Fazer uma maratona de jogos no fim de semana não é um problema. O perigo, explica Valéria, é quando o hábito de estar on-line interfere em outros aspectos da vida. Ou seja, quando o interesse no virtual passa a ser maior do que no real, o que acaba afetando o rendimento escolar, o trabalho, e prejudicando o envolvimento com os amigos e a família.

“Há cientistas estudando essa área, e percebendo um incremento no sistema da dopamina, que é o neurotransmissor responsável pelo prazer. Como em qualquer quadro de dependência, para ter o mesmo prazer é preciso aumentar a dose, ou aumentar o número de horas”, diz a psiquiatra.

Os dependentes costumam ter muita dificuldade em diminuir ou mesmo interromper o uso, seja da tecnologia, ou do álcool, por exemplo, podendo apresentar quadros de irritabilidade, choro, melancolia e até depressão quando são privados de seus vícios.

Apesar de as consequências serem muitas vezes semelhantes, as predisposições a dependências podem ser diferentes. No caso do álcool, por exemplo, Valéria explica que fatores genéticos podem influenciar em uma possível dependência.

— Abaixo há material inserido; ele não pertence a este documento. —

(** [values.update] of [State!A2:B2] with [[["checkpoint", checkpoint]]].
    A [NaN] or [undefined] checkpoint is [null] in the JSON body, and the
    service skips a null cell: B2 keeps what it held. *)
Definition write_checkpoint (checkpoint : num) (rows : state_rows) : state_rows :=
  match checkpoint with
  | Some z => put_row2 ["checkpoint"; string_of_Z z] rows
  | None => put_row2 ("checkpoint" :: firstn 1 (skipn 1 (nth 1 rows []))) rows
  end.

Definition clear_row2 (rows : state_rows) : state_rows := put_row2 [] rows.

Definition get_State (E : Env) : M state_rows :=
  call E GetState (fun _ w => (GotState (State w), State w)) (fun w => w).

Definition update_State (E : Env) (checkpoint : num) : M unit :=
  call E (UpdateState checkpoint) (fun _ _ => (Done, tt))
       (with_State (write_checkpoint checkpoint)).

Definition clear_State (E : Env) : M unit :=
  call E ClearState (fun _ _ => (Done, tt)) (with_State clear_row2).

Definition append_Raw (E : Env) (rows : list row) : M unit :=
  call E (AppendRaw rows) (fun _ _ => (Done, tt))
       (with_Raw (fun old => (old ++ rows)%list)).

Definition get_Raw (E : Env) : M (list row) :=
  call E GetRaw (fun _ w => (GotRaw (Tickets_Raw w), Tickets_Raw w)) (fun w => w).

Definition clear_Raw (E : Env) : M unit :=
  call E ClearRaw (fun _ _ => (Done, tt)) (with_Raw (fun _ => [])).

Definition append_Logs (E : Env) (entry : nat -> row) : M unit :=
  fun w =>
    let n := List.length (trace w) in
    call E (AppendLog (entry n)) (fun _ _ => (Done, tt))
         (with_Logs (fun old => (old ++ [entry n])%list)) w.

Definition clear_Logs (E : Env) : M unit :=
  call E ClearLogs (fun _ _ => (Done, tt)) (with_Logs (fun _ => [])).

End Sheets.

(* ===================================================================== *)
(** * src/export.js *)
(* ===================================================================== *)

Module ExportJs.

(** [[
async function log(status, checkpoint, fetched, saved, lastTicket)
]]
    One row appended to [Logs!A:G]. *)
Definition log (E : Env) (C : Config)
    (status : string) (checkpoint : value) (fetched saved : nat)
    (lastTicket : value) : M unit :=
  Sheets.append_Logs E (fun n =>
    [ str (now E n); str (monthStr C); checkpoint;
      number (Some (Z.of_nat fetched)); number (Some (Z.of_nat saved));
      lastTicket; str status ]).
(** [substr] occurs in [t] at offset [j]. *)
Definition occurs_at (t substr : text) (j : nat) : Prop :=
  exists pre post, t = pre ++ substr ++ post /\ length pre = j.

(** The same, as a test. *)
Definition occurs_atb (t substr : text) (j : nat) : bool :=
  (j <=? length t)%nat && Py.startswith (skipn j t) substr.

(** Written from the specification: the pattern holds an unescaped [%s].
    Reading from the left, a [%] takes the next character with it: [%%] is
    an escaped percent sign, [%s] the directive that is refused, and any
    other pair a directive of its own. *)
Fixpoint has_unescaped_s (fmt : text) : bool :=
  match fmt with
  | [] => false
  | c :: rest =>
      if Ascii.eqb "%" c then
        match rest with
        | [] => false
        | d :: rest' => if Ascii.eqb "s" d then true else has_unescaped_s rest'
        end
      else has_unescaped_s rest
  end.

(** The text starts with pairs [%%] followed by [%s]. *)
Fixpoint pairs_then_s (s : text) : bool :=
  match s with
  | c :: d :: rest =>
      Ascii.eqb "%" c
      && (Ascii.eqb "s" d || (Ascii.eqb "%" d && pairs_then_s rest))
  | _ => false
  end.

(** Some character other than [%] is followed by pairs [%%] and [%s]. *)
Definition after_other (suffix : text) : bool :=
  match suffix with
  | c :: r => negb (Ascii.eqb "%" c) && pairs_then_s r
  | [] => false
  end.

Definition nonempty {A} (l : list A) : bool :=
  match l with [] => false | _ :: _ => true end.

(** The two-character pieces of [_illegal_s]. *)
Definition percent_percent : Re.regex :=
  Re.Cat (Re.Chr "%") (Re.Chr "%").
Definition percent_s : Re.regex :=
  Re.Cat (Re.Chr "%") (Re.Chr "s").

(** The words of the claim: some [%s] of the pattern comes after an even
    run of [%], the run starting the pattern or following another
    character. *)
Definition unescaped_percent_s (fmt : text) : Prop :=
  exists pre k post,
    fmt = pre ++ repeat "%"%char (2 * k) ++ "%s" ++ post
    /\ (pre = [] \/ exists pre' c, pre = pre' ++ [c] /\ c <> "%"%char).

(** The text of a formatter turned into the value [_from_python] returns. *)
Definition as_value (m : M text) : M pyval := s <- m ;; ret (PyStr s).

(** The number a decimal text stands for. *)
Definition digit_value (c : ascii) : Z := (Z.of_nat (nat_of_ascii c) - 48)%Z.

Definition decimal_value (t : text) : Z :=
  fold_left (fun v c => 10 * v + digit_value c)%Z t 0%Z.

(** The text [u] moved by [d] characters meets itself: the last
    [length u - d] characters of [u] are its first ones. *)
Definition overlaps_itself (u : text) (d : nat) : bool :=
  text_eqb (skipn d u) (firstn (length u - d) u).

(** A call of the module [time]. *)
Definition is_time_call (c : call) : bool :=
  match c with
  | Call_time_strftime _ _ | Call_time_strptime _ _ => true
  | _ => false
  end.
(** [a, b = np.loadtxt(name, delimiter=',', skiprows=1, unpack=True)]:
    the first line is dropped and blank lines are passed over; the table is
    squeezed (axes of length one disappear), transposed, and unpacked into
    exactly two names.  So a table of one row and two columns, or of two
    rows and one column, gives two scalars; a table of two columns and at
    least two rows gives its two columns; a single number cannot be
    unpacked; any other shape has the wrong number of values for the two
    names. *)
Definition loadtxt (fs : filesystem) (name : string)
  : Py.result (ndarray * ndarray) :=
  match fs name with
  | None => Raise OSError
  | Some f =>
      let body := filter (fun l => negb (blank l)) (skipn 1 f) in
      match body with
      | [] => Raise ValueError
      | first :: _ =>
          rows <- parse_lines (length first) body ;;
          match rows with
          | [[a]] => Raise TypeError
          | [[a; b]] => Ok (Arr0 a, Arr0 b)
          | [[a]; [b]] => Ok (Arr0 a, Arr0 b)
          | _ =>
              if (Nat.eqb (length first) 2 && (2 <=? length rows)%nat)%bool
              then Ok (Arr1 (column 0 rows), Arr1 (column 1 rows))
              else Raise ValueError
          end
      end
  end.

End Loader.

Import Loader.

(** ** The script, cell by cell *)

Module Script.

(** The geometry cell binds [r], the radii of the monitoring points; the
    cells below take that array as given, together with the three numbers
    [K], [Q] and [b0] the user types in. *)

(** Names bound by the loading cell.
<<
t,h4d=np.loadtxt('Piez4_drawdown.csv',delimiter=',',skiprows=1,unpack=True)
t,h3d=np.loadtxt('Piez3_drawdown.csv',delimiter=',',skiprows=1,unpack=True)
t,h1d=np.loadtxt('Piez1_drawdown.csv',delimiter=',',skiprows=1,unpack=True)
t,wd=np.loadtxt('Well_drawdown.csv',delimiter=',',skiprows=1,unpack=True)
>> *)
Record loaded : Type := Loaded {
  t : ndarray;
  h4d : ndarray;
  h3d : ndarray;
  h1d : ndarray;
  wd : ndarray
}.

(** The name [t] is bound four times; each binding hides the one before. *)
Definition load_drawdown (fs : filesystem) : Py.result loaded :=
  p4 <- loadtxt fs "Piez4_drawdown.csv" ;;
  let t := fst p4 in let h4d := snd p4 in
  p3 <- loadtxt fs "Piez3_drawdown.csv" ;;
  let t := fst p3 in let h3d := snd p3 in
  p1 <- loadtxt fs "Piez1_drawdown.csv" ;;
  let t := fst p1 in let h1d := snd p1 in
  pw <- loadtxt fs "Well_drawdown.csv" ;;
  let t := fst pw in let wd := snd pw in
  Ok (Loaded t h4d h3d h1d wd).

(** [h = h - h[0]] *)
Definition drawdown (h : ndarray) : Py.result ndarray :=
  h0 <- getitem h 0 ;;
  Ok (sub_scalar h h0).

(** Names bound by the transform cell.
<<
h4d=h4d-h4d[0]
h3d=h3d-h3d[0]
h1d=h1d-h1d[0]
wd=wd-wd[0]
ddn=np.array([wd,h1d,h3d,h4d])
rad=r[[0,1,3,4]]
>> *)
Record transformed : Type := Transformed {
  d_t : ndarray;
  d_h4d : ndarray;
  d_h3d : ndarray;
  d_h1d : ndarray;
  d_wd : ndarray;
  ddn : list (list R);
  rad : list R
}.

Definition to_drawdown (r : ndarray) (g : loaded) : Py.result transformed :=
  h4d <- drawdown (h4d g) ;;
  h3d <- drawdown (h3d g) ;;
  h1d <- drawdown (h1d g) ;;
  wd <- drawdown (wd g) ;;
  ddn <- array2 [wd; h1d; h3d; h4d] ;;
  rad <- getitems r [0; 1; 3; 4]%Z ;;
  Ok (Transformed (t g) h4d h3d h1d wd ddn rad).

(** The radius sweep.
<<
ra=np.linspace(0,30)
ra[0]=0.005
>> *)
Definition radius_sweep : Py.result (list R) :=
  let ra := linspace 0 30 linspace_default_num in
  setitem ra 0 0.005.

(** Names bound by the fitting cell.
<<
r1=r[1]
b1=b0-ddn[1,-1]
ra=np.linspace(0,30)
ra[0]=0.005
b=Theim(ra,r1,b1,Q,K)
>> *)
Record fitted : Type := Fitted {
  r1 : R;
  b1 : R;
  ra : list R;
  b : list float64
}.

Definition fit (K Q b0 : R) (r : ndarray) (g : transformed) : Py.result fitted :=
  r1 <- getitem r 1 ;;
  d <- item2 (ddn g) 1 (-1) ;;
  let b1 := b0 - d in
  ra <- radius_sweep ;;
  b <- Theim_array (map Fin ra) (Fin r1) (Fin b1) (Fin Q) (Fin K) ;;
  Ok (Fitted r1 b1 ra b).

(** The numbers handed to the two [print] calls.
<<
print('... %.1e m/min'%(K/60))
print('... %.3f m/d'%(K*60*24))
>> *)
Definition printed_K (K : R) : R * R := (K / 60, K * 60 * 24).

(** Cells in the order the notebook runs them. *)
Definition run (fs : filesystem) (r : ndarray) (K Q b0 : R)
  : Py.result (fitted * (R * R)) :=
  g <- load_drawdown fs ;;
  d <- to_drawdown r g ;;
  f <- fit K Q b0 r d ;;
  Ok (f, printed_K K).

End Script.

Import Script.

(** ** What the specification asks of the transform *)

(** [d] is [h - h[0]] elementwise on a non-empty series [h], and its first
    value is zero. *)
Definition zero_referenced (h d : ndarray) : Prop :=
  exists (x : R) (l : list R),
    h = Arr1 (x :: l)
    /\ d = Arr1 (map (fun y => y - x) (x :: l))
    /\ getitem d 0 = Ok 0.

(** [y] is [v] when rounded to four decimal places. *)
Definition to_4_places (y v : R) : Prop := Rabs (y - v) <= 0.00005.
Lemma serve_step r w :
  fresh w ->
  exists w',
    serve NVMEDevice r w = Done tt tt w' /\ fresh w' /\
    modules w' = modules w /\ heap w ⊆ heap w' /\
    size (heap w') = (size (heap w) + loads_nvme r)%nat /\
    map snd (forwards (log w')) = map snd (forwards (log w)) ++ requested_call r /\
    cerr_lines (log w') = cerr_lines (log w) ++ unknown_type_lines
                            (match r with r_load_device s => [a_load_device s] | _ => [] end).
Proof.
  intros Hf. destruct (fresh_next w Hf) as [Hn _].
  assert (Hn1 : heap w !! Pos.succ (next w) = None) by (apply Hf; lia).
  assert (Hvoid : forall c f,
    exists w',
      py_ds_aio.scoped NVMEDevice (DeepSpeedAIOTrampoline.forward_void c f) w = Done tt tt w' /\
      fresh w' /\ modules w' = modules w /\ heap w' = heap w /\
      log w' = log w ++ [New (next w); Forward (next w) c; Delete (next w)]).
  { intros c f.
    unfold py_ds_aio.scoped, DeepSpeedAIOTrampoline.construct,
      DeepSpeedAIOTrampoline.load_device, DeepSpeedAIOTrampoline.forward_void.
    simpl. unmonad. unfold new_, DeepSpeedAIOTrampoline.set_device. simpl.
    unfold dispatch_void, invoke. simpl. rewrite lookup_insert_eq. simpl.
    unfold DeepSpeedAIOTrampoline.destroy, if_set, delete_. simpl.
    rewrite lookup_insert_eq. simpl.
    assert (Hheap : delete (next w) (<[next w := snd (f NVMEDevice)]>
                      (<[next w := NVMEDevice]> (heap w))) = heap w).
    { rewrite delete_insert_eq, delete_insert_eq. apply delete_id, Hn. }
    eexists. split; [reflexivity|]. split; [|split; [reflexivity|split]].
    - apply (fresh_after_scope w); [exact Hf|simpl; lia|reflexivity|].
      simpl. intros a Ha. rewrite Hheap. apply Hf. lia.
    - exact Hheap.
    - simpl. rewrite <- !app_assoc. reflexivity. }
  assert (Htransfer : forall c f,
    exists w',
      py_ds_aio.scoped NVMEDevice (DeepSpeedAIOTrampoline.forward_void c f) w = Done tt tt w' /\
      fresh w' /\ modules w' = modules w /\ heap w ⊆ heap w' /\
      size (heap w') = (size (heap w) + 0)%nat /\
      map snd (forwards (log w')) = map snd (forwards (log w)) ++ [c] /\
      cerr_lines (log w') = cerr_lines (log w) ++ []).
  { intros c f. destruct (Hvoid c f) as (w' & Hrun & Hf' & Hm & Hh & Hl).
    exists w'. split; [exact Hrun|]. split; [exact Hf'|]. split; [exact Hm|].
    rewrite Hh, Hl, forwards_app, cerr_lines_app, map_app. simpl.
    rewrite app_nil_r. split; [reflexivity|]. split; [lia|]. split; reflexivity. }
  destruct r as [b f v|b f v|d s|s]; simpl serve; simpl requested_call; simpl loads_nvme.
  - apply Htransfer.
  - apply Htransfer.
  - apply Htransfer.
  - unfold unknown_type_lines. simpl. destruct (String.eqb s "nvme") eqn:Hs.
    + apply String.eqb_eq in Hs. subst s.
      unfold py_ds_aio.load_device, py_ds_aio.scoped, DeepSpeedAIOTrampoline.construct,
        DeepSpeedAIOTrampoline.load_device.
      simpl. unmonad. unfold new_, DeepSpeedAIOTrampoline.set_device. simpl.
      unfold DeepSpeedAIOTrampoline.destroy, if_set, delete_. simpl.
      rewrite lookup_insert_eq. simpl.
      eexists. split; [reflexivity|]. simpl.
      rewrite !delete_insert_eq.
      rewrite !delete_id by (rewrite lookup_insert_ne by lia; exact Hn1).
      split.
      { apply (fresh_after_scope w); [exact Hf|simpl; lia|reflexivity|].
        simpl. intros a Ha. rewrite lookup_insert_ne by lia. apply Hf. lia. }
      split; [reflexivity|]. split; [apply insert_subseteq, Hn|].
      split; [rewrite map_size_insert_None by exact Hn; lia|].
      rewrite !forwards_app, !cerr_lines_app. simpl. rewrite !app_nil_r.
      split; reflexivity.
    + unfold py_ds_aio.load_device, py_ds_aio.scoped, DeepSpeedAIOTrampoline.construct.
      unfold DeepSpeedAIOTrampoline.load_device at 2. simpl String.eqb. cbv iota.
      unmonad. unfold new_, DeepSpeedAIOTrampoline.set_device. cbv beta iota.
      unfold DeepSpeedAIOTrampoline.load_device. rewrite Hs.
      unfold DeepSpeedAIOTrampoline.destroy, if_set, cerr, delete_. simpl.
      rewrite lookup_insert_eq. simpl.
      eexists. split; [reflexivity|]. simpl.
      rewrite !delete_insert_eq. rewrite !delete_id by exact Hn.
      split.
      { apply (fresh_after_scope w); [exact Hf|simpl; lia|reflexivity|].
        simpl. intros a Ha. apply Hf. lia. }
      split; [reflexivity|]. split; [reflexivity|].
      split; [lia|].
      rewrite !forwards_app, !cerr_lines_app. simpl. rewrite !app_nil_r.
      split; reflexivity.
Qed.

Quanto à dependência digital, os poucos estudos ainda não permitem traçar perfis mais precisos quanto à predisposição. Há indícios, porém, de que pessoas que sofrem de fobia social, que são excessivamente tímidas, e jovens com déficit de atenção podem ser mais vulneráveis.

Timeline ideal

O mundo conectado por redes virtuais também está afetando de outras formas a saúde mental de muita gente. “Para exportação, todo mundo é perfeito”, diz Valéria, sobre o que costumamos compartilhar em redes sociais.

Na timeline do Facebook ninguém tem defeitos ou problemas, e por comparação, algumas pessoas tendem a achar que são menos felizes, menos “perfeitos”. “Todos têm problemas e defeitos. Então é preciso saber filtrar um pouco, questionar o que se vê. Até porque nem todos que estão ali são amigos de verdade”, argumenta a psiquiatra.